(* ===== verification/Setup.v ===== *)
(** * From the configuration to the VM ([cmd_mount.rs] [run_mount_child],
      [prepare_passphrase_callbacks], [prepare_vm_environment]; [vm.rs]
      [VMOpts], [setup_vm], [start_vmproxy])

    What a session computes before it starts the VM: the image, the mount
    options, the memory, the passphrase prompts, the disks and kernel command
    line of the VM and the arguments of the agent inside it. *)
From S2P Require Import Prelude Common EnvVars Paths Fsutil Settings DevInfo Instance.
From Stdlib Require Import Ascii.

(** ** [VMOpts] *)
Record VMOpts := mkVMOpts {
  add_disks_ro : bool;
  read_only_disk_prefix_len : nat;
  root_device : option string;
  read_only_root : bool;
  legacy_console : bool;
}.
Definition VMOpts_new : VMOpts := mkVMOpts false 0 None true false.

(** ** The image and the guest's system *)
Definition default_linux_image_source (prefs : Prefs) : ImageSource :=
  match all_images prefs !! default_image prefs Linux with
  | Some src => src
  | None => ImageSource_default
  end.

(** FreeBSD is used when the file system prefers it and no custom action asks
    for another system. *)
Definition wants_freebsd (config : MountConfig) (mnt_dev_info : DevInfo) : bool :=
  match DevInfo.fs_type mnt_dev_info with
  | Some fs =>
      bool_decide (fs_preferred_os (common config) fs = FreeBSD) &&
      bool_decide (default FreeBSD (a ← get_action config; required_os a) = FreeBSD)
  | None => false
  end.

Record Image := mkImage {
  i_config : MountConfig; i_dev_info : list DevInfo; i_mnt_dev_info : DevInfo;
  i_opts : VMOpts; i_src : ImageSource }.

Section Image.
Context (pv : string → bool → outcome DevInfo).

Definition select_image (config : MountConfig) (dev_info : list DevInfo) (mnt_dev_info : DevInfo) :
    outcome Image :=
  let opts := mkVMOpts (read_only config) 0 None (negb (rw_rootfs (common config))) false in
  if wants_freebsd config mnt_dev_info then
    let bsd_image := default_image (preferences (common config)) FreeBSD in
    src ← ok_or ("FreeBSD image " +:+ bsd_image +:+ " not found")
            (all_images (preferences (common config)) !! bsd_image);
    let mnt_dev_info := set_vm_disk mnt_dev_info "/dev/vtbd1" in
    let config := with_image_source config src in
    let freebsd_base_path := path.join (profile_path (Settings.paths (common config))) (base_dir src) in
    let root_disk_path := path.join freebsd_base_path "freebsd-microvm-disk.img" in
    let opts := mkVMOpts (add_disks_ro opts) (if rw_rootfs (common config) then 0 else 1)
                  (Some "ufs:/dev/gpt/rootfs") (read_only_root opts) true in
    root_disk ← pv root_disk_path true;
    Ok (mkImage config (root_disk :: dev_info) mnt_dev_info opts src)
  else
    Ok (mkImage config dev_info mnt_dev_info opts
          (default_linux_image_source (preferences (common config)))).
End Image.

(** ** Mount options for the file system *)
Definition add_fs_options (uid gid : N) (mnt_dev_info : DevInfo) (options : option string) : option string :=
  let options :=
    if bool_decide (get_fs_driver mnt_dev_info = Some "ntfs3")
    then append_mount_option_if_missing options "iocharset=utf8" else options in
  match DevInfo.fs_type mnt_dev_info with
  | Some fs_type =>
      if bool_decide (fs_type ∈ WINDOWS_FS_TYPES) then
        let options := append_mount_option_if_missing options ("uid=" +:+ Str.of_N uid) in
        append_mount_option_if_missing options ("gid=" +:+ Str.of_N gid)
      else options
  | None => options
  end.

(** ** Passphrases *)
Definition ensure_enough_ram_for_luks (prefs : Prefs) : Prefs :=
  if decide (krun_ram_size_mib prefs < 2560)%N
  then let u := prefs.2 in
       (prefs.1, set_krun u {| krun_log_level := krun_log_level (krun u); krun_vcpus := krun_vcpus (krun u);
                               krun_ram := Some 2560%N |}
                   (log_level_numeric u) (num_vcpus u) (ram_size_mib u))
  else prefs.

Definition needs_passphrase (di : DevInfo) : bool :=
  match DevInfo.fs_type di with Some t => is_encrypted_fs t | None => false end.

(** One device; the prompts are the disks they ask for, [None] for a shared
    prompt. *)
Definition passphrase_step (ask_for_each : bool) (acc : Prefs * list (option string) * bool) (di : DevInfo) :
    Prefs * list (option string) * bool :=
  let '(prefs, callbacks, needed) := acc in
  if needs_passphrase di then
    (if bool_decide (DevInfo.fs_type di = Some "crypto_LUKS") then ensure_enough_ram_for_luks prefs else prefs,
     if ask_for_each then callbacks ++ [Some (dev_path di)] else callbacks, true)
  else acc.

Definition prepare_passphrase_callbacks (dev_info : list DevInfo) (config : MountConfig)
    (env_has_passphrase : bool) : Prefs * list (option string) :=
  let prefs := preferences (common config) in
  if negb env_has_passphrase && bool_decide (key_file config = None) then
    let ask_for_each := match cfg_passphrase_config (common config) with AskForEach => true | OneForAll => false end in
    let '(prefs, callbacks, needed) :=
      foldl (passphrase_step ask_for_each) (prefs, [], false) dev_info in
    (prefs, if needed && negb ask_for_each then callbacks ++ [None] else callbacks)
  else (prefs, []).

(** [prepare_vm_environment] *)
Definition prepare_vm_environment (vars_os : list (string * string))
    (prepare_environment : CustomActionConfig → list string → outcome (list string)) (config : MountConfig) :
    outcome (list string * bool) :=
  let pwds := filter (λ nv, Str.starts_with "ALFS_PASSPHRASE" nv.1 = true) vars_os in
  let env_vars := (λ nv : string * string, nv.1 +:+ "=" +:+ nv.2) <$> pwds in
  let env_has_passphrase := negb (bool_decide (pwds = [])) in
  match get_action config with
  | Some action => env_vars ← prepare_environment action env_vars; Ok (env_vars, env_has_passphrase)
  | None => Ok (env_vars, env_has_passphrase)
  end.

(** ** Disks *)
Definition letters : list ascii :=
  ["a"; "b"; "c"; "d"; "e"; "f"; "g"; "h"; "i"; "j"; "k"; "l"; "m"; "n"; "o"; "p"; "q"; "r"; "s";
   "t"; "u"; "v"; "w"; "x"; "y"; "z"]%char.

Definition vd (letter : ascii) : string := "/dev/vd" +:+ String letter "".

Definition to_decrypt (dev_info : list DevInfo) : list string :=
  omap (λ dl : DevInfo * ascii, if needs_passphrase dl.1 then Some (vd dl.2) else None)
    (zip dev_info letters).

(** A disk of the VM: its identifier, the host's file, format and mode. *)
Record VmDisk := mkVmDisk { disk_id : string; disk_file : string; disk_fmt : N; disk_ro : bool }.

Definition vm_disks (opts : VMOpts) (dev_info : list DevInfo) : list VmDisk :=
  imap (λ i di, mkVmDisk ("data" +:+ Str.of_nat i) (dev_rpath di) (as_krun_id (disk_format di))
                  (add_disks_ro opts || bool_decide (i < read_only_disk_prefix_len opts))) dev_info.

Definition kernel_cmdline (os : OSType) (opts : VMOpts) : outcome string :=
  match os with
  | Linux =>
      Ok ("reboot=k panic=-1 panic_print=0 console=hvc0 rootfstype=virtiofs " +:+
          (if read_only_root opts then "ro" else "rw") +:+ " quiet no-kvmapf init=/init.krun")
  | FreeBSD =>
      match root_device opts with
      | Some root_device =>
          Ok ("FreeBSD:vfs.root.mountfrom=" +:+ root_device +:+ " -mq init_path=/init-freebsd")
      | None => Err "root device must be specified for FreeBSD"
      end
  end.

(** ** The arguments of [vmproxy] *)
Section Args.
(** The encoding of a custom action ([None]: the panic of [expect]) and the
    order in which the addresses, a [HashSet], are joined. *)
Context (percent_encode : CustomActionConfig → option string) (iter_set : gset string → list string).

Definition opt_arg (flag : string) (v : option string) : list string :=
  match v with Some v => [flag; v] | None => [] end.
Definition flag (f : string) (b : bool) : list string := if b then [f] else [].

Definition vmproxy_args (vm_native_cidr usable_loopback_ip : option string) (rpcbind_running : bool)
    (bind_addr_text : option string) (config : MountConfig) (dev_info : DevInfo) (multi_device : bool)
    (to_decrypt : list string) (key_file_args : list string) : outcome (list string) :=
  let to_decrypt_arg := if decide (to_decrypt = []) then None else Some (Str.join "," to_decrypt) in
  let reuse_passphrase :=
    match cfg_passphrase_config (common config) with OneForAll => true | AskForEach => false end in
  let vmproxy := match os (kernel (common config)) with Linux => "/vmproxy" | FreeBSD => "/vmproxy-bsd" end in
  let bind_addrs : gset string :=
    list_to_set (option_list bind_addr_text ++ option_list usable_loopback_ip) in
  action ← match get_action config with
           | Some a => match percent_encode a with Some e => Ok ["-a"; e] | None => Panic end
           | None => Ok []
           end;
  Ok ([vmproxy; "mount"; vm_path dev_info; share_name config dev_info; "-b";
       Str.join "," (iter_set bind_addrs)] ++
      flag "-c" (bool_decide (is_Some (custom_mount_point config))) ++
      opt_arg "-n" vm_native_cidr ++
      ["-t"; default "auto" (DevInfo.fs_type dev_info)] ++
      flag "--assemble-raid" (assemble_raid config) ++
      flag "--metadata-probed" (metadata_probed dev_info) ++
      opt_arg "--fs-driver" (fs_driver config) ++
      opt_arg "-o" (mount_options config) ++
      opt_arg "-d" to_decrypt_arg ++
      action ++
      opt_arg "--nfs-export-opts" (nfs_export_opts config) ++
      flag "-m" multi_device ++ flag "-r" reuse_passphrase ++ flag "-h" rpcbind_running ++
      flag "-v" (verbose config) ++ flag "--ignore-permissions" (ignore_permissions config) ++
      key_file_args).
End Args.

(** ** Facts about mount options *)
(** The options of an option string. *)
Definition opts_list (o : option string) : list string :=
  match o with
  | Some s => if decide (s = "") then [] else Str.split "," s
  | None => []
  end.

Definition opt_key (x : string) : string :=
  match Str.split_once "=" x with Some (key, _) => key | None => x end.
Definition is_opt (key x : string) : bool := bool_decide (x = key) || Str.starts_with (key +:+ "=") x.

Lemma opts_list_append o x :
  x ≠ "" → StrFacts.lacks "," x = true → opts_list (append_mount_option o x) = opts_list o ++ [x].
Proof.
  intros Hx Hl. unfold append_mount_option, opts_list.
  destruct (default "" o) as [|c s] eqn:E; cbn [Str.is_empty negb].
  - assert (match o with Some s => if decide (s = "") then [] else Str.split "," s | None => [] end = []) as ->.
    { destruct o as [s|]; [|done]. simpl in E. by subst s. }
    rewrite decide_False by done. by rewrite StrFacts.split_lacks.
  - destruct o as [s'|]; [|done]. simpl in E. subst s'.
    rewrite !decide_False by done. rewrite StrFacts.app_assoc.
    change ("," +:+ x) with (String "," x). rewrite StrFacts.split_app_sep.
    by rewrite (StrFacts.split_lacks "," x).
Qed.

────────

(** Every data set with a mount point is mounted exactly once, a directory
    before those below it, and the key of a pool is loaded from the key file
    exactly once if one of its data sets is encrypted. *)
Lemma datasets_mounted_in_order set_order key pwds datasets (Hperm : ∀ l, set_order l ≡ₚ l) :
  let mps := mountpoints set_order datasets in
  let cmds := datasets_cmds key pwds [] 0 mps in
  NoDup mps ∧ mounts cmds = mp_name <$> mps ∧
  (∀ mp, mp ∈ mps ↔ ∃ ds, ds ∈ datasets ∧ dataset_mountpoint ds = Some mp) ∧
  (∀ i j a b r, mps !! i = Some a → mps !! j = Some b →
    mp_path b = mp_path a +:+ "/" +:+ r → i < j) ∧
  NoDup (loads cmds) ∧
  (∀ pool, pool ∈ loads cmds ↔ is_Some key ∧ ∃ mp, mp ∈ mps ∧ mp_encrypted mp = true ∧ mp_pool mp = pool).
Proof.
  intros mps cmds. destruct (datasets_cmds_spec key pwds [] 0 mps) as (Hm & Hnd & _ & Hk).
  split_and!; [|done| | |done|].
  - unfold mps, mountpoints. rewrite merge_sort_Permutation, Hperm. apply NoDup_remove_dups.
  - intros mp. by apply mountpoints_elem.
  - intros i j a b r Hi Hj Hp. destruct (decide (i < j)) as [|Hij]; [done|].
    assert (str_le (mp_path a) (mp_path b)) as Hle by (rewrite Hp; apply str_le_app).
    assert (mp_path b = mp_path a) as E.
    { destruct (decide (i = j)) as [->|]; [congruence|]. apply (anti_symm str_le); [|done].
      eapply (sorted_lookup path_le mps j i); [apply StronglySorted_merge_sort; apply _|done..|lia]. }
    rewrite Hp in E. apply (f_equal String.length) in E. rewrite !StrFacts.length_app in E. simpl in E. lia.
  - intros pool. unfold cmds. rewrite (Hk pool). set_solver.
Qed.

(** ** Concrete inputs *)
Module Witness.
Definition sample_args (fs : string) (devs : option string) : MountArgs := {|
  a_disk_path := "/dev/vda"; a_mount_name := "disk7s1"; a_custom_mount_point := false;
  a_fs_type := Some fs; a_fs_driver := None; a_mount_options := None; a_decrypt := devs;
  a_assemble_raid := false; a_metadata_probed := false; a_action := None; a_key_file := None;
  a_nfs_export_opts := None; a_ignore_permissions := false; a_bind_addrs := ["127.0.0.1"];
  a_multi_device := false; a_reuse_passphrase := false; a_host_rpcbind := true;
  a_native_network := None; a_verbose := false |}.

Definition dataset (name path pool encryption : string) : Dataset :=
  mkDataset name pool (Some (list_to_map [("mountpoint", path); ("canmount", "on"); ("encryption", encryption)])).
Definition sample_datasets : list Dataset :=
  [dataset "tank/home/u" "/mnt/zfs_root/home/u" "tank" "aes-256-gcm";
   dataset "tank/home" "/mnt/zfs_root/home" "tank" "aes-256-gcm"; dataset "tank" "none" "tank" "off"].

────────

Go to the line in the material above that contains "(* ===== verification/Setup.v ===== *)" and copy exactly from there through the line that contains "Section Image.", stopping after it.

(* ===== verification/Setup.v ===== *)
(** * From the configuration to the VM ([cmd_mount.rs] [run_mount_child],
      [prepare_passphrase_callbacks], [prepare_vm_environment]; [vm.rs]
      [VMOpts], [setup_vm], [start_vmproxy])

    What a session computes before it starts the VM: the image, the mount
    options, the memory, the passphrase prompts, the disks and kernel command
    line of the VM and the arguments of the agent inside it. *)
From S2P Require Import Prelude Common EnvVars Paths Fsutil Settings DevInfo Instance.
From Stdlib Require Import Ascii.

(** ** [VMOpts] *)
Record VMOpts := mkVMOpts {
  add_disks_ro : bool;
  read_only_disk_prefix_len : nat;
  root_device : option string;
  read_only_root : bool;
  legacy_console : bool;
}.
Definition VMOpts_new : VMOpts := mkVMOpts false 0 None true false.

(** ** The image and the guest's system *)
Definition default_linux_image_source (prefs : Prefs) : ImageSource :=
  match all_images prefs !! default_image prefs Linux with
  | Some src => src
  | None => ImageSource_default
  end.

(** FreeBSD is used when the file system prefers it and no custom action asks
    for another system. *)
Definition wants_freebsd (config : MountConfig) (mnt_dev_info : DevInfo) : bool :=
  match DevInfo.fs_type mnt_dev_info with
  | Some fs =>
      bool_decide (fs_preferred_os (common config) fs = FreeBSD) &&
      bool_decide (default FreeBSD (a ← get_action config; required_os a) = FreeBSD)
  | None => false
  end.

Record Image := mkImage {
  i_config : MountConfig; i_dev_info : list DevInfo; i_mnt_dev_info : DevInfo;
  i_opts : VMOpts; i_src : ImageSource }.

Section Image.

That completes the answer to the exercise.